WORK ORDER
Return, from the data below, each line that contains the word "code".

▬▬▬▬▬▬▬▬▬▬

(* ===== verification/CopyTheory.v ===== *)
(** What generated copy can do: a ready artifact is never changed and a lease is
    exclusive, every copy resolves, what a child hears from a copy names nothing still
    asked for, and a compiled plan set can be pinned. *)

From S2P Require Import Prelude.
From S2P Require Import PyStr.
From S2P Require Import PyNum.
From S2P Require Import Json.
From S2P Require Import Schemas.
From S2P Require Import Evidence.
From S2P Require Import Packs.
From S2P Require Import PackDump.
From S2P Require Import Snapshot.
From S2P Require Import ContentCopy.
From S2P Require Import ContentChecks.
From S2P Require Import ContentPack.
From S2P Require Import ContentTheory.
From S2P Require Import State.
From S2P Require Import Question.
From S2P Require Import SpeakerText.
From S2P Require Import SpeakerPlan.
From S2P Require Import Speak.
From S2P Require Import Turn.
From S2P Require Import RequestTheory.
From S2P Require Import SpeakerTheory.
From S2P Require Import HomeContract.
From S2P Require Import SpeakerSafety.
From S2P Require Import SpeakerTotal.
From S2P Require Import StableCopy.
From S2P Require Import CopyCache.
From S2P Require Import CopyResolver.

(** * The cache *)

Section cache.
Context `{TextTables} `{Nfc} `{Digest} (settings : CopyCacheSettings).
Implicit Types (db : copy_db) (key : string) (r : CopyCacheRow) (o : CopyOp).

Definition is_ready r : bool := bool_decide (gc_status r = "ready"%string).

(** How one row may change: a ready row stays, attempts never decrease. *)
Definition row_grows r r' : Prop := (is_ready r = true -> r' = r) /\ gc_attempts r <= gc_attempts r'.
Definition db_grows db db' : Prop := forall key r, db !! key = Some r -> exists r', db' !! key = Some r' /\ row_grows r r'.

Lemma db_grows_refl db : db_grows db db.
Proof. intros key r Hr. exists r. split; [done|]. by split. Qed.

Lemma db_grows_trans db1 db2 db3 : db_grows db1 db2 -> db_grows db2 db3 -> db_grows db1 db3.
Proof.
  intros H12 H23 key r Hr. destruct (H12 key r Hr) as (r2 & Hr2 & Hk & Ha). destruct (H23 key r2 Hr2) as (r3 & Hr3 & Hk' & Ha').
  exists r3. split; [done|]. split; [|lia]. intros Hready. rewrite (Hk Hready) in *. by apply Hk'.
Qed.

Lemma db_grows_insert db key r r' : db !! key = Some r -> row_grows r r' -> db_grows db (<[key := r']> db).
Proof.
  intros Hr Hg k x Hx. destruct (decide (k = key)) as [->|Hne].
  - rewrite lookup_insert_eq. exists r'. rewrite Hr in Hx. by injection Hx as <-.
  - rewrite lookup_insert_ne by done. exists x. split; [done|]. by split.
Qed.

Lemma db_grows_new db key r : db !! key = None -> db_grows db (<[key := r]> db).
Proof.
  intros Hn k x Hx. rewrite lookup_insert_ne by congruence. exists x. split; [done|]. by split.
Qed.

Lemma holds_lease_spec l r : holds_lease l r = true ->
  is_ready r = false /\ gc_attempts r = gl_attempt l /\ gc_lease_token r = Some (gl_lease_token l).
Proof.
  unfold holds_lease, is_ready. intros [[Hs Ha]%andb_true_iff Ht]%andb_true_iff. apply bool_decide_eq_true in Hs, Ht.
  apply Nat.eqb_eq in Ha. rewrite Hs. done.
Qed.

(** An acquisition that grants a lease writes a row of a new attempt. *)
Lemma acquire_existing_Ok key now token db res db' : acquire_existing settings key now token db = Ok (res, db') ->
  db' = db /\ (forall l, res <> AcquireLeased l)
  \/ exists r l, db !! key = Some r /\ is_ready r = false /\ res = AcquireLeased l
     /\ db' = <[key := leased_row settings r token now]> db /\ gl_cache_key l = key /\ gl_attempt l = S (gc_attempts r).
Proof.
  unfold acquire_existing. destruct (db !! key) as [r|] eqn:Er; [|intros [= <- <-]; by left].
  unfold lease_of, assert_key_version in *. cbn [leased_row gc_key_version gc_lease_token gc_attempts gc_available_at or_raise].
  destruct (negb (bool_decide (gc_key_version r = _))) eqn:Ev; [done|]. cbn [raise_if mbind res_bind].
  destruct (bool_decide (gc_status r = "ready"%string)) eqn:Es.
  { destruct (ready_artifact key r); [|done]. intros [= <- <-]. by left. }
  destruct (negb (memb (gc_status r) _)); [done|]. cbn [raise_if mbind res_bind]. destruct (now <? gc_available_at r)%Z.
  { intros [= <- <-]. left. split; [done|]. intros l. by destruct (bool_decide (gc_status r = "generating"%string)). }
  intros [= <- <-]. right. do 2 eexists. split; [done|]. unfold is_ready. rewrite Es. done.
Qed.

Lemma acquire_Ok key now token db res db' : acquire settings key now token db = Ok (res, db') ->
  db' = db /\ (forall l, res <> AcquireLeased l)
  \/ (exists l, db !! key = None /\ res = AcquireLeased l /\ db' = <[key := new_row settings token now]> db
       /\ gl_cache_key l = key /\ gl_attempt l = 1)
  \/ exists r l, db !! key = Some r /\ is_ready r = false /\ res = AcquireLeased l
     /\ db' = <[key := leased_row settings r token now]> db /\ gl_cache_key l = key /\ gl_attempt l = S (gc_attempts r).
Proof.
  unfold acquire. destruct (validate_sha256_hex _ _); [|done]. cbn [mbind res_bind]. destruct (db !! key) as [r|] eqn:Er.
  - intros Ha. destruct (acquire_existing_Ok _ _ _ _ _ _ Ha) as [Hl|(r' & l & Hr & Hl)]; [by left|]. right. right.
    exists r', l. by rewrite Er in Hr.
  - intros [= <- <-]. right. left. eexists. done.
Qed.

Lemma complete_Ok l artifact now db res db' : complete_copy l artifact now db = Ok (res, db') ->
  (db' = db /\ res = None)
  \/ exists r canonical a, db !! gl_cache_key l = Some r /\ holds_lease l r = true /\ artifact_value artifact = Ok canonical
     /\ res = Some a /\ db' = <[gl_cache_key l := ready_row r canonical now]> db.
Proof.
  unfold complete_copy. destruct (validate_sha256_hex _ _); [|done]. cbn [mbind res_bind].
  destruct (artifact_value artifact) as [c|] eqn:Ec; [|done]. cbn [mbind res_bind].
  destruct (db !! gl_cache_key l) as [r|] eqn:Er; [|intros [= <- <-]; by left].
  destruct (holds_lease l r) eqn:Eh; [|intros [= <- <-]; by left].
  destruct (assert_key_version r); [|done]. cbn [mbind res_bind].
  destruct (ready_artifact _ _) as [art|]; [|done]. intros [= <- <-]. right. exists r, c, art. done.
Qed.

Lemma fail_Ok l code now db res db' : fail_copy settings l code now db = Ok (res, db') ->
  (db' = db /\ res = None)
  \/ exists r at_, db !! gl_cache_key l = Some r /\ holds_lease l r = true /\ res = Some at_
     /\ db' = <[gl_cache_key l := retry_row r code at_ now]> db.
Proof.
  unfold fail_copy. destruct (validate_sha256_hex _ _); [|done]. destruct (validate_error_code code); [|done]. cbn [mbind res_bind].
  destruct (db !! gl_cache_key l) as [r|] eqn:Er; [|intros [= <- <-]; by left].
  destruct (holds_lease l r) eqn:Eh; [|intros [= <- <-]; by left].
  destruct (assert_key_version r); [|done]. cbn [mbind res_bind]. intros [= <- <-]. right. exists r. eexists. done.
Qed.

Lemma leased_grows r token now : is_ready r = false -> row_grows r (leased_row settings r token now).
Proof. intros Hn. split; [congruence|]. simpl. lia. Qed.

Lemma copy_step_grows db o : db_grows db (copy_step settings db o).
Proof.
  destruct o as [key now token|key now token|l artifact now|l code now]; simpl.
  - destruct (acquire settings key now token db) as [[res db']|] eqn:E; [|apply db_grows_refl]. simpl.
    destruct (acquire_Ok _ _ _ _ _ _ E) as [[-> _]|[(l & Hn & _ & -> & _)|(r & l & Hr & Hn & _ & -> & _)]].
    + apply db_grows_refl.
    + by apply db_grows_new.
    + eapply db_grows_insert; [done|]. by apply leased_grows.
  - destruct (acquire_existing settings key now token db) as [[res db']|] eqn:E; [|apply db_grows_refl]. simpl.
    destruct (acquire_existing_Ok _ _ _ _ _ _ E) as [[-> _]|(r & l & Hr & Hn & _ & -> & _)]; [apply db_grows_refl|].
    eapply db_grows_insert; [done|]. by apply leased_grows.
  - destruct (complete_copy l artifact now db) as [[res db']|] eqn:E; [|apply db_grows_refl]. simpl.
    destruct (complete_Ok _ _ _ _ _ _ E) as [[-> _]|(r & c & a & Hr & Hh & _ & _ & ->)]; [apply db_grows_refl|].
    apply holds_lease_spec in Hh as (Hn & _). eapply db_grows_insert; [done|]. split; [congruence|simpl; lia].
  - destruct (fail_copy settings l code now db) as [[res db']|] eqn:E; [|apply db_grows_refl]. simpl.
    destruct (fail_Ok _ _ _ _ _ _ E) as [[-> _]|(r & t & Hr & Hh & _ & ->)]; [apply db_grows_refl|].
    apply holds_lease_spec in Hh as (Hn & _). eapply db_grows_insert; [done|]. split; [congruence|simpl; lia].
Qed.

▬▬▬▬▬▬▬▬▬▬

TASK ANSWER
Lemma fail_Ok l code now db res db' : fail_copy settings l code now db = Ok (res, db') ->
     /\ db' = <[gl_cache_key l := retry_row r code at_ now]> db.
  unfold fail_copy. destruct (validate_sha256_hex _ _); [|done]. destruct (validate_error_code code); [|done]. cbn [mbind res_bind].
  destruct o as [key now token|key now token|l artifact now|l code now]; simpl.
  - destruct (fail_copy settings l code now db) as [[res db']|] eqn:E; [|apply db_grows_refl]. simpl.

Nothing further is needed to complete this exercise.